The client/server model illustrates the different functions
of the sending and receiving systems. It defines the process used to pass information
from one system to another. The OSI model illustrates how information is transported
over the network. It breaks the network up into seven distinct layers and assigns
each layer a specific task. These tasks are controlled by protocols. Protocols
are the guidelines or rules used to manage the communication process. They ensure
that the information is communicated in a manner that will be understood by both
the sending and the receiving systems.
The Client/Server Computing Model
The client/server computing model has two basic components,
a client and a server. The term "client" refers to the program that
interfaces with the user and sends a request for information to a server. The
term "server" can refer to a specific software package whose purpose
is to serve information to clients file server, print server, Web server,
etc. or it can refer to the hardware on which the software package is running.
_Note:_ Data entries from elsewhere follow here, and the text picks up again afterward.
(* ===== verification/Types.v ===== *)
(** * Type handles and their encoding

    [crates/rue-air/src/type_encoding.rs] assigns the [u32] encodings of
    primitive and composite types; [crates/rue-air/src/types.rs] is the [Type]
    newtype over them with its kind, constructors and predicates. *)

From S2P Require Import Prelude IntegerSemantics.
Import Machine IntegerSemantics.
Local Open Scope Z_scope.

(** ** [type_encoding.rs] *)

Definition TAG_MASK : Z := 255.
Definition PAYLOAD_SHIFT : Z := 8.
Definition MAX_PAYLOAD : Z := Z.shiftr u32_max PAYLOAD_SHIFT.
Definition RESERVED_AFTER_PRIMITIVES_START : Z := 16.
Definition RESERVED_AFTER_PRIMITIVES_END : Z := 99.
Definition RESERVED_AFTER_COMPOSITES_START : Z := 107.
Definition RESERVED_AFTER_COMPOSITES_END : Z := TAG_MASK.

Inductive Primitive :=
| PI8 | PI16 | PI32 | PI64 | PU8 | PU16 | PU32 | PU64
| PBool | PUnit | PError | PNever | PComptimeType | PF32 | PF64 | PComptimeFloat.

#[export] Instance Primitive_eq_dec : EqDecision Primitive.
Proof. solve_decision. Defined.

(** [Primitive::encode]: the discriminant. *)
Definition encode (p : Primitive) : Z :=
  match p with
  | PI8 => 0 | PI16 => 1 | PI32 => 2 | PI64 => 3
  | PU8 => 4 | PU16 => 5 | PU32 => 6 | PU64 => 7
  | PBool => 8 | PUnit => 9 | PError => 10 | PNever => 11
  | PComptimeType => 12 | PF32 => 13 | PF64 => 14 | PComptimeFloat => 15
  end.

Inductive Composite := CStruct | CEnum | CArray | CModule | CPtrConst | CPtrMut | CFunction.

#[export] Instance Composite_eq_dec : EqDecision Composite.
Proof. solve_decision. Defined.

Definition composite_tag (k : Composite) : Z :=
  match k with
  | CStruct => 100 | CEnum => 101 | CArray => 102 | CModule => 103
  | CPtrConst => 104 | CPtrMut => 105 | CFunction => 106
  end.

Inductive Decoded :=
| DPrimitive (p : Primitive)
| DComposite (kind : Composite) (payload : Z).

#[export] Instance Decoded_eq_dec : EqDecision Decoded.
Proof. solve_decision. Defined.

Definition encode_composite (kind : Composite) (payload : Z) : option Z :=
  if MAX_PAYLOAD <? payload then None
  else Some (Z.lor (wrap_u 32 (Z.shiftl payload PAYLOAD_SHIFT)) (composite_tag kind)).

Definition decode_primitive (raw : Z) : option Primitive :=
  match raw with
  | 0 => Some PI8 | 1 => Some PI16 | 2 => Some PI32 | 3 => Some PI64
  | 4 => Some PU8 | 5 => Some PU16 | 6 => Some PU32 | 7 => Some PU64
  | 8 => Some PBool | 9 => Some PUnit | 10 => Some PError | 11 => Some PNever
  | 12 => Some PComptimeType | 13 => Some PF32 | 14 => Some PF64
  | 15 => Some PComptimeFloat
  | _ => None
  end.

Definition decode (raw : Z) : option Decoded :=
  match decode_primitive raw with
  | Some p => Some (DPrimitive p)
  | None =>
      let tag := Z.land raw TAG_MASK in
      if ((RESERVED_AFTER_PRIMITIVES_START <=? tag) && (tag <=? RESERVED_AFTER_PRIMITIVES_END))
         || ((RESERVED_AFTER_COMPOSITES_START <=? tag) && (tag <=? RESERVED_AFTER_COMPOSITES_END))
      then None
      else
        kind ← match tag with
               | 100 => Some CStruct | 101 => Some CEnum | 102 => Some CArray
               | 103 => Some CModule | 104 => Some CPtrConst | 105 => Some CPtrMut
               | 106 => Some CFunction
               | _ => None
               end;
        Some (DComposite kind (Z.shiftr raw PAYLOAD_SHIFT))
  end.

Definition has_composite_kind (raw : Z) (expected : Composite) : bool :=
  match decode raw with
  | Some (DComposite kind _) => composite_tag kind =? composite_tag expected
  | _ => false
  end.

(** ** [types.rs] *)

Inductive TypeKind :=
| TKI8 | TKI16 | TKI32 | TKI64 | TKU8 | TKU16 | TKU32 | TKU64 | TKBool | TKUnit
| TKStruct (id : Z) | TKEnum (id : Z) | TKArray (id : Z) | TKPtrConst (id : Z)
| TKPtrMut (id : Z) | TKFunction (id : Z) | TKModule (id : Z)
| TKError | TKNever | TKComptimeType | TKF32 | TKF64 | TKComptimeFloat.

#[export] Instance TypeKind_eq_dec : EqDecision TypeKind.
Proof. solve_decision. Defined.

(** [struct Type(u32)]. *)
Record Type_ := mkType { raw_encoding : Z }.

#[export] Instance Type_eq_dec : EqDecision Type_.
Proof. solve_decision. Defined.

Definition primitive (p : Primitive) : Type_ := mkType (encode p).
Notation TI8 := (primitive PI8) (only parsing).
Notation TI32 := (primitive PI32).
Notation TI64 := (primitive PI64).
Notation TU8 := (primitive PU8).
Notation TU32 := (primitive PU32).
Notation TU64 := (primitive PU64).
Notation TBOOL := (primitive PBool).
Notation TUNIT := (primitive PUnit).
Notation TERROR := (primitive PError).
Notation TNEVER := (primitive PNever).
Notation TCOMPTIME_TYPE := (primitive PComptimeType).
Notation TF32 := (primitive PF32).
Notation TF64 := (primitive PF64).
Notation TCOMPTIME_FLOAT := (primitive PComptimeFloat).

(** The [new_*] constructors; a payload over 24 bits panics ([None]). *)
Definition new_composite (kind : Composite) (payload : Z) : option Type_ :=
  mkType <$> encode_composite kind payload.

Definition kind_of_primitive (p : Primitive) : TypeKind :=
  match p with
  | PI8 => TKI8 | PI16 => TKI16 | PI32 => TKI32 | PI64 => TKI64
  | PU8 => TKU8 | PU16 => TKU16 | PU32 => TKU32 | PU64 => TKU64
  | PBool => TKBool | PUnit => TKUnit | PError => TKError | PNever => TKNever
  | PComptimeType => TKComptimeType | PF32 => TKF32 | PF64 => TKF64
  | PComptimeFloat => TKComptimeFloat
  end.

Definition try_kind (ty : Type_) : option TypeKind :=
  d ← decode (raw_encoding ty);
  Some match d with
  | DPrimitive p => kind_of_primitive p
  | DComposite CStruct payload => TKStruct payload
  | DComposite CEnum payload => TKEnum payload
  | DComposite CArray payload => TKArray payload
  | DComposite CModule payload => TKModule payload
  | DComposite CPtrConst payload => TKPtrConst payload
  | DComposite CPtrMut payload => TKPtrMut payload
  | DComposite CFunction payload => TKFunction payload
  end.

Definition is_valid_encoding (v : Z) : bool := bool_decide (is_Some (decode v)).
Definition is_valid (ty : Type_) : bool := is_valid_encoding (raw_encoding ty).
Definition try_from_u32 (v : Z) : option Type_ :=
  if is_valid_encoding v then Some (mkType v) else None.

Definition is_integer (ty : Type_) : bool :=
  match decode (raw_encoding ty) with
  | Some (DPrimitive (PI8 | PI16 | PI32 | PI64 | PU8 | PU16 | PU32 | PU64)) => true
  | _ => false
  end.

Definition ty_is_signed (ty : Type_) : bool :=
  match decode (raw_encoding ty) with
  | Some (DPrimitive (PI8 | PI16 | PI32 | PI64)) => true
  | _ => false
  end.

Definition ty_is_unsigned (ty : Type_) : bool :=
  match decode (raw_encoding ty) with
  | Some (DPrimitive (PU8 | PU16 | PU32 | PU64)) => true
  | _ => false
  end.

Definition is_float (ty : Type_) : bool := bool_decide (ty = TF32) || bool_decide (ty = TF64).
Definition is_error (ty : Type_) : bool := bool_decide (ty = TERROR).
Definition is_never (ty : Type_) : bool := bool_decide (ty = TNEVER).
Definition is_64_bit (ty : Type_) : bool := bool_decide (ty = TI64) || bool_decide (ty = TU64).
Definition switch_compare_width (ty : Type_) : Z := if is_64_bit ty then 64 else 32.

Definition coerces_into (ty : Type_) (class : Type_ -> bool) : bool :=
  is_never ty || is_error ty || class ty.
Definition can_coerce_to (ty target : Type_) : bool :=
  coerces_into ty (fun t => bool_decide (t = target)).

Definition integer_semantics (ty : Type_) : option IntegerType :=
  k ← try_kind ty;
  b ← match k with
      | TKI8 | TKU8 => Some 8
      | TKI16 | TKU16 => Some 16
      | TKI32 | TKU32 => Some 32
      | TKI64 | TKU64 => Some 64
      | _ => None
      end;
  new b (ty_is_signed ty).

Definition int_bit_width (ty : Type_) : option Z := bits <$> integer_semantics ty.
Definition int_min (ty : Type_) : option Z := min_i128 <$> integer_semantics ty.
Definition int_max (ty : Type_) : option Z := max_i128 <$> integer_semantics ty.

(** ** The encoding is a bijection *)

(** The inverse of [decode]: a payload of 24 bits. *)
Definition encode_decoded (d : Decoded) : option Z :=
  match d with
  | DPrimitive p => Some (encode p)
  | DComposite k payload => encode_composite k payload
  end.

Lemma decode_primitive_encode p : decode_primitive (encode p) = Some p.
Proof. by destruct p. Qed.

Lemma decode_primitive_Some raw p : decode_primitive raw = Some p -> raw = encode p.
Proof.
  rw /decode_primitive. intros H.
  repeat (case_match; simplify_eq/=; try done).
Qed.

Lemma decode_primitive_None raw : 16 <= raw -> decode_primitive raw = None.
Proof.
  intros H. destruct (decode_primitive raw) eqn:E; [|done].
  apply decode_primitive_Some in E as ->. destruct p; simpl in H; lia.
Qed.

Lemma composite_tag_bounds k : 100 <= composite_tag k <= 106.
Proof. destruct k; simpl; lia. Qed.

Lemma encode_composite_value k payload : 0 <= payload <= MAX_PAYLOAD ->
  encode_composite k payload = Some (payload * 256 + composite_tag k).
Proof.
  intros Hp. change MAX_PAYLOAD with (2 ^ 24 - 1) in *.
  rw /encode_composite. change MAX_PAYLOAD with (2 ^ 24 - 1).
  destruct (Z.ltb_spec (2 ^ 24 - 1) payload); [lia|]. f_equal.
  rw Z.shiftl_mul_pow2 //. change (2 ^ PAYLOAD_SHIFT) with 256.
  rw wrap_u_small; [|rw /in_u; lia]. pose proof (composite_tag_bounds k).
  assert (Z.land (payload * 256) (composite_tag k) = 0) as Hl.
  { change 256 with (2 ^ 8). rw -Z.shiftl_mul_pow2 //.
    apply Z.bits_inj'; intros n Hn. rw Z.land_spec Z.bits_0.
    destruct (Z.lt_ge_cases n 8); [by rw Z.shiftl_spec_low|].
    rw (Z.bits_above_log2 (composite_tag k)) ?andb_false_r //; [lia|].
    apply Z.log2_lt_pow2; [lia|]. pose proof (Z.pow_le_mono_r 2 8 n). lia. }
  by rw -Z.lxor_lor // -Z.add_nocarry_lxor.
Qed.

Lemma decode_composite k payload : 0 <= payload <= MAX_PAYLOAD ->
  decode (payload * 256 + composite_tag k) = Some (DComposite k payload).
Proof.
  intros Hp. pose proof (composite_tag_bounds k) as Ht.
  rw /decode decode_primitive_None; [|lia].
  change TAG_MASK with (2 ^ 8 - 1). rw land_mask //.
  assert ((payload * 256 + composite_tag k) mod 2 ^ 8 = composite_tag k) as ->.
  { change (2 ^ 8) with 256. rw Z.add_comm Z_mod_plus_full Z.mod_small //. lia. }
  change (RESERVED_AFTER_COMPOSITES_END) with 255.
  rw Z.shiftr_div_pow2 //. change (2 ^ PAYLOAD_SHIFT) with 256.
  rw Z.add_comm Z.div_add // (Z.div_small (composite_tag k)); [|lia].
  destruct k; simpl; f_equal; f_equal; lia.
Qed.

Lemma decode_inv raw d : in_u 32 raw -> decode raw = Some d ->
  match d with
  | DPrimitive p => raw = encode p
  | DComposite k payload => 0 <= payload <= MAX_PAYLOAD /\ raw = payload * 256 + composite_tag k
  end.
Proof.
  intros [H1 H2] Hd. rw /decode in Hd.
  destruct (decode_primitive raw) eqn:Hp.
  { simplify_eq. by apply decode_primitive_Some. }
  change TAG_MASK with (2 ^ 8 - 1) in Hd. rw land_mask // in Hd.
  change (2 ^ 8) with 256 in Hd.
  rw Z.shiftr_div_pow2 // in Hd. change (2 ^ PAYLOAD_SHIFT) with 256 in Hd.
  change MAX_PAYLOAD with (2 ^ 24 - 1).
  change RESERVED_AFTER_COMPOSITES_END with 255 in Hd.
  destruct (_ || _); [done|].
  apply bind_Some in Hd as (k & Hk & [= <-]).
  assert (raw mod 256 = composite_tag k) as Ht.
  { repeat (case_match; simplify_eq/=; try done). }
  pose proof (Z.div_mod raw 256 ltac:(lia)). pose proof (composite_tag_bounds k).
  change (2 ^ 32) with (2 ^ 24 * 256) in H2.
  split; [|lia]. Z.to_euclidean_division_equations. lia.
Qed.

(** C39.  The type encoding is a bijection between the accepted [u32] values
    and the decoded forms: decoding an encoded primitive or composite (with a
    payload that fits 24 bits) gives it back, every raw value that decodes is
    the encoding of what it decodes to, and a payload over 24 bits is
    refused. *)
Theorem type_encoding_roundtrip (raw : Z) (d : Decoded) (Hraw : in_u 32 raw)
    (Hd : match d with DComposite _ payload => in_u 32 payload | _ => True end) :
  (decode raw = Some d <-> encode_decoded d = Some raw) /\
  (encode_decoded d = None <->
   match d with DComposite _ payload => MAX_PAYLOAD < payload | _ => False end).
Proof.
  destruct d as [p|k payload]; simpl.
  - split; [|naive_solver]. split.
    + intros H. by apply decode_inv in H as ->.
    + intros [= <-]. by rw /decode decode_primitive_encode.
  - destruct (Z.lt_ge_cases MAX_PAYLOAD payload) as [Hlt|Hge].
    + rw /encode_composite. destruct (Z.ltb_spec MAX_PAYLOAD payload); [|lia].
      split; [|done]. split; [|done]. intros H1.
      apply decode_inv in H1; [|done]. lia.
    + rw /in_u in Hd. rw encode_composite_value; [|lia]. split; [|split; [done|lia]]. split.
      * intros H. apply decode_inv in H as [_ ->]; done.
      * intros [= <-]. apply decode_composite. lia.
Qed.

Lemma type_encoding_roundtrip_witness :
  in_u 32 1637 /\ in_u 32 6 /\ decode 1637 = Some (DComposite CEnum 6).
Proof.
  split; [by rewrite /in_u|]. split; [by rewrite /in_u|].
  apply (type_encoding_roundtrip 1637 (DComposite CEnum 6)); [by rewrite /in_u..|reflexivity].
Defined.

(**  The integer predicates and the semantics descriptor agree: a type is
    an integer exactly when it has a descriptor, exactly one of signed and
    unsigned holds of an integer and neither of anything else, and the
    descriptor is one of the eight supported ones with that signedness. *)
Theorem integer_predicates_agree (ty : Type_) :
  (is_integer ty = true <-> is_Some (integer_semantics ty)) /\
  is_integer ty = xorb (ty_is_signed ty) (ty_is_unsigned ty) /\
  (forall it, integer_semantics ty = Some it ->
     wf it /\ signed it = ty_is_signed ty /\ int_bit_width ty = Some (bits it)).
Proof.
  rw /int_bit_width /integer_semantics /try_kind /is_integer /ty_is_signed /ty_is_unsigned.
  destruct (decode (raw_encoding ty)) as [[p|k payload]|]; simpl.
  - destruct p; simpl; (split; [|split]; [split; [first [done|by eauto]|by intros []]|done|]);
      intros it H; first [discriminate H|vm_compute in H; injection H as <-; done].
  - destruct k; simpl; (split; [|split]; [split; [discriminate|by intros []]|done|discriminate]).
  - split; [|split]; [split; [discriminate|by intros []]|done|discriminate].
Qed.

(** ** Facts the passes use *)

Lemma integer_semantics_wf ty it : integer_semantics ty = Some it -> wf it.
Proof.
  rw /integer_semantics /try_kind. intros H.
  destruct (decode (raw_encoding ty)) as [[p|k payload]|]; simpl in H; [|by destruct k|done].
  destruct p; first [discriminate H|vm_compute in H; injection H as <-; done].
Qed.

Lemma integer_semantics_not_float ty it : integer_semantics ty = Some it -> is_float ty = false.
Proof.
  intros H. rw /is_float. destruct (decide (ty = TF32)) as [->|]; [discriminate H|].
  destruct (decide (ty = TF64)) as [->|]; [discriminate H|].
  by rw !bool_decide_false.
Qed.

Lemma can_coerce_to_spec ty target :
  can_coerce_to ty target = true <-> ty = TNEVER \/ ty = TERROR \/ ty = target.
Proof.
  rw /can_coerce_to /coerces_into /is_never /is_error !orb_true_iff !bool_decide_eq_true. tauto.
Qed.

Lemma can_coerce_to_refl ty : can_coerce_to ty ty = true.
Proof. apply can_coerce_to_spec. auto. Qed.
(For the purpose of this document, the term "server" will refer to software.)
The server is responsible for interpreting the clients' requests and sending back
or "serving" the requested information to the client. The client/server
model relies on the OSI model to be able to send information between systems that
are not alike.
The OSI Reference Model is a layered model that defines how
information is passed from one system to another. Each layer of the OSI model
performs unique functions or services and is associated with specific protocols.
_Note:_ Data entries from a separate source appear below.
Definition param_root_width (c : Cfg) (slot : nat) (abi_width : option Z) : option Z :=
  if is_param_by_ref c slot then Some 1%Z else abi_width.

Definition is_accessor_call (d : CfgInstData) : bool :=
  match d with IAccessorCall _ _ => true | _ => false end.

(** The place base check: [None] when the base type has no width. *)
Definition place_base_valid `{TypePool} (c : Cfg) (b : PlaceBase) (bty : Type_) : option bool :=
  match b with
  | Local slot =>
      width ← try_abi_slot_count bty;
      Some (is_ok (root_slot_range RootLocal (Z.of_nat slot) width (num_locals c)))
  | Param slot =>
      width ← param_root_width c slot (try_abi_slot_count bty);
      Some (is_ok (root_slot_range RootParam (Z.of_nat slot) width (num_params c)))
  | Accessor v =>
      Some (match values c !! v with Some i => is_accessor_call (data i) | None => false end)
  | Indirect v => Some (v <? value_count c)
  end.

Definition projection_defined (c : Cfg) (p : Projection) : bool :=
  match p with Index _ index => index <? value_count c | Field _ _ => true end.

Definition validate_place_input `{TypePool} (operation : string) (b : PlaceBase) (bty : Type_)
    (projs : list Projection) : editM unit := fun c =>
  match place_base_valid c b bty with
  | None => (Err (invalid_edit operation "place base type has no valid width"), c)
  | Some false => (Err (invalid_edit operation "place base is out of bounds"), c)
  | Some true =>
      if forallb (projection_defined c) projs then (Ok tt, c)
      else (Err (invalid_edit operation "projection index value is undefined"), c)
  end.

(** ** Pushing payloads *)

Definition lift_push {E F} (store : Cfg -> Store E) (put : Store E -> Cfg -> Cfg)
    (r : Store E -> res PayloadBuildError (Store E * Range F)) : editM (Range F) := fun c =>
  match r (store c) with
  | Ok (s', range) => (Ok range, put s' c)
  | Err e => (Err (from_payload e), c)
  | Panic => (Panic, c)
  end.

Section Push.
Context `{Alloc}.
Definition push_extra {F} (vs : list CfgValue) : editM (Range F) :=
  lift_push extra set_extra (fun s => push s vs).
Definition push_intrinsic_args := @push_extra FIntrinsicArgs.
Definition push_struct_fields := @push_extra FStructFields.
Definition push_array_elements := @push_extra FArrayElements.
Definition push_enum_payload := @push_extra FEnumPayload.
Definition push_goto_args := @push_extra FGotoArgs.
Definition push_then_args := @push_extra FThenArgs.
Definition push_else_args := @push_extra FElseArgs.
Definition push_call_args (vs : list CfgCallArg) : editM (Range FCallArgs) :=
  lift_push call_args set_call_args (fun s => push s vs).
Definition push_switch_cases (vs : list (Z * BlockId)) : editM (Range FSwitchCases) :=
  lift_push switch_cases set_switch_cases (fun s => push s vs).
Definition push_projections (vs : list Projection) : editM (Range FProjections) :=
  lift_push projections set_projections (fun s => push s vs).
Definition make_place (b : PlaceBase) (bty : Type_) (projs : list Projection) : editM Place :=
  r ← push_projections projs; mret (mkPlace b bty r).
End Push.

(** Run a total or panicking state change inside the monad. *)
Definition run_state {A} (f : Cfg -> option (Cfg * A)) : editM A := fun c =>
  match f c with Some (c', a) => (Ok a, c') | None => (Panic, c) end.
Definition run_update (f : Cfg -> option Cfg) : editM unit :=
  run_state (fun c => c' ← f c; Some (c', tt)).

(** ** The edit operations

    Each takes its iterator as a list whose size hint is exact, as for the
    vectors and slices the compiler passes. *)

Section Edits.
Context `{Alloc} `{TypePool}.

Definition stage {E} (operation : string) (vs : list E) : editM (list E) :=
  stage_edit operation (length vs) vs.

Definition append_inst (block : BlockId) (i : CfgInst) : editM CfgValue :=
  run_state (add_inst_to_block block i).

Definition append_call (block : BlockId) (runtime : option RuntimeCallKind) (name : Spur)
    (args : list CfgCallArg) (t : Type_) (sp : Span) : editM CfgValue :=
  let OP := "call arguments" in
  staged ← stage OP args;
  validate_value_refs OP (arg_value <$> staged);;
  preflight_append OP block;;
  c ← gets id;
  contract_args ← unwrap (mapM (fun a => i ← get_inst c (arg_value a);
                                         Some (mkContractArg (ty i) (arg_mode a))) staged);
  range ← push_call_args staged;
  v ← append_inst block (mkInst (ICall runtime name range) t sp);
  modify (set_call_contract v (mkContract contract_args t));;
  mret v.

Definition append_intrinsic_operation (block : BlockId) (operation : IntrinsicOperation)
    (name : Spur) (args : list CfgValue) (t : Type_) (sp : Span) : editM CfgValue :=
  let OP := "intrinsic arguments" in
  staged ← stage OP args;
  validate_value_refs OP staged;;
  preflight_append OP block;;
  range ← push_intrinsic_args staged;
  append_inst block (mkInst (IIntrinsic operation name range) t sp).

Definition append_struct_init (block : BlockId) (struct_id : StructId) (fields : list CfgValue)
    (t : Type_) (sp : Span) : editM CfgValue :=
  let OP := "struct fields" in
  staged ← stage OP fields;
  validate_value_refs OP staged;;
  preflight_append OP block;;
  range ← push_struct_fields staged;
  append_inst block (mkInst (IStructInit struct_id range) t sp).

Definition append_array_init_shaped (block : BlockId) (els : list CfgValue)
    (shape : ArrayInitShape) (t : Type_) (sp : Span) : editM CfgValue :=
  let OP := "array elements" in
  staged ← stage OP els;
  validate_value_refs OP staged;;
  preflight_append OP block;;
  range ← push_array_elements staged;
  append_inst block (mkInst (IArrayInit range shape) t sp).

Definition append_array_init block els t sp := append_array_init_shaped block els Elementwise t sp.
Definition append_array_repeat block v t sp := append_array_init_shaped block [v] Repeat t sp.

(** The [let Some(def) = ... else] and variant-bound guards. *)
Definition check_enum_variant (operation : string) (enum_id : EnumId) (variant_index : nat)
    : editM unit :=
  match try_enum_variant_count enum_id with
  | None => throw (invalid_edit operation "enum target is undefined")
  | Some n =>
      if n <=? variant_index then throw (invalid_edit operation "enum variant is out of bounds")
      else mret tt
  end.

Definition append_enum_variant (block : BlockId) (enum_id : EnumId) (variant_index : nat)
    (payload : list CfgValue) (t : Type_) (sp : Span) : editM CfgValue :=
  let OP := "enum payload" in
  check_enum_variant OP enum_id variant_index;;
  staged ← stage OP payload;
  validate_value_refs OP staged;;
  preflight_append OP block;;
  range ← push_enum_payload staged;
  append_inst block (mkInst (IEnumVariant enum_id variant_index range) t sp).

Definition append_place_read (block : BlockId) (b : PlaceBase) (bty : Type_)
    (projs : list Projection) (t : Type_) (sp : Span) : editM CfgValue :=
  let OP := "projections" in
  staged ← stage OP projs;
  validate_place_input OP b bty staged;;
  preflight_append OP block;;
  range ← push_projections staged;
  append_inst block (mkInst (IPlaceRead (mkPlace b bty range)) t sp).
Protocols have defined responsibilities to help with the delivery of information.
During the delivery process, control of the information is passed from one layer
to the next. The process starts at the top layer (application) of the sending
system and is passed down through each layer until it reaches the bottom layer
(physical). It then crosses the network, is intercepted by the destination or
receiving system and travels back up through the layers.
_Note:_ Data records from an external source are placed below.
(* ===== verification/Cfg.v ===== *)
(** * Graph queries and whole-graph rewrites

    The operations of [crates/rue-cfg/src/inst.rs] that read or renumber the
    whole graph: predecessor tables, the blocks that can return, block
    compaction and the sweep that rewrites every value use. *)

From S2P Require Import Prelude IntegerSemantics Types Payload CfgData CfgEdit Worklist.
From stdpp Require Import strings gmap.
Import Machine.

(** ** Predecessors *)

Definition count_edge (counts : list nat) (target : BlockId) : option (list nat) :=
  n ← counts !! target; Some (<[target := S n]> counts).

Definition push_pred (id : BlockId) (preds : list (list BlockId)) (target : BlockId)
    : option (list (list BlockId)) :=
  row ← preds !! target; Some (<[target := row ++ [id]]> preds).

(** The counting pass only sizes the rows, but indexes them. *)
Definition compute_predecessors (cfg : Cfg) : option (list (list BlockId)) :=
  counts ← fold_opt (fun counts b =>
      targets ← successors_of_term cfg (terminator b); fold_opt count_edge counts targets)
    (replicate (length (blocks cfg)) 0) (blocks cfg);
  fold_opt (fun preds b =>
      targets ← successors_of_term cfg (terminator b); fold_opt (push_pred (block_id b)) preds targets)
    (replicate (length counts) []) (blocks cfg).

(** The [reaches] test of one candidate. *)
Definition pred_test (cfg : Cfg) (block : BlockId) (candidate : BasicBlock) : option bool :=
  match terminator candidate with
  | Goto target _ => Some (target =? block)
  | Branch _ t _ e _ => Some ((t =? block) || (e =? block))
  | Switch _ cases default =>
      if default =? block then Some true
      else cs ← switch_cases_of cfg cases; Some (existsb (fun c => c.2 =? block) cs)
  | Return _ | Unreachable | TermNone => Some false
  end.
Figure 2. OSI Reference Model
OSI Layers
The application layer is an interface which allows applications
to connect to the network. The name is misleading since the actual application
processes or programs which interface with the user do not reside in this layer.
It is this layer that allows the HTTP protocol to send and receive information.
The presentation layer is responsible for formatting
information so the receiving system can understand it. It establishes a common
format or "language" between the sending and receiving systems.
The session layer establishes the connection between
the sending and receiving systems over the network. It provides for the synchronization
and management of information exchange between the systems.
The transport layer is responsible for checking the size
of the information "package," detecting any errors and ensuring the
package is delivered to the appropriate upper level application. If an information
"package" is too large to send across the network, the transport layer
on the sending system divides the information into smaller pieces before passing
it down to the next layer. On the receiving system, the transport layer puts the
pieces back together and then passes it up to the next layer. On systems that
receive information from multiple protocols at the same time, the transport layer
ensures that the information is delivered to the correct upper layer process (that
is, if a request from a Web client is received Web clients communicate
using HTTP the request is delivered to the application associated with
HTTP or the Web server). On the sending system, the transport layer is also responsible
for making the destination system aware that information is going to be delivered,
it checks to make sure the information was received, and it ensures that the speed
of delivery is appropriate and if errors occur that the appropriate portions are
retransmitted.
The network layer is responsible for assigning addresses
and routing information between networks/systems. At this layer, the exchange
of information is connectionless meaning that there is no continuous or dedicated
dialog or exchange of information between the sending and receiving systems. In
other words, if the information was broken down into smaller pieces by the transport
layer, the network layer may receive the pieces out of order or even mixed in
with pieces of information from other requests.
The data link layer is responsible for physically passing
information. Its function is to provide the upper layers access to the physical
media (network). It can detect physical errors, send notification of errors, and
establish and terminate logical links between systems. The data link layer actually
transmits packets from one network interface card to another, based on the physical
address Media Access Control (MAC) address of the interface cards.
(MAC addresses are unique numbers assigned to your computer's networking hardware.)
The physical layer is responsible for putting information
onto the network and taking information off. It defines the physical network media
the system is connected to (ethernet, coaxial cable, fiber, etc.). This layer
encodes and decodes the information into digital bits (1s and 0s) between the
sending and receiving network interfaces.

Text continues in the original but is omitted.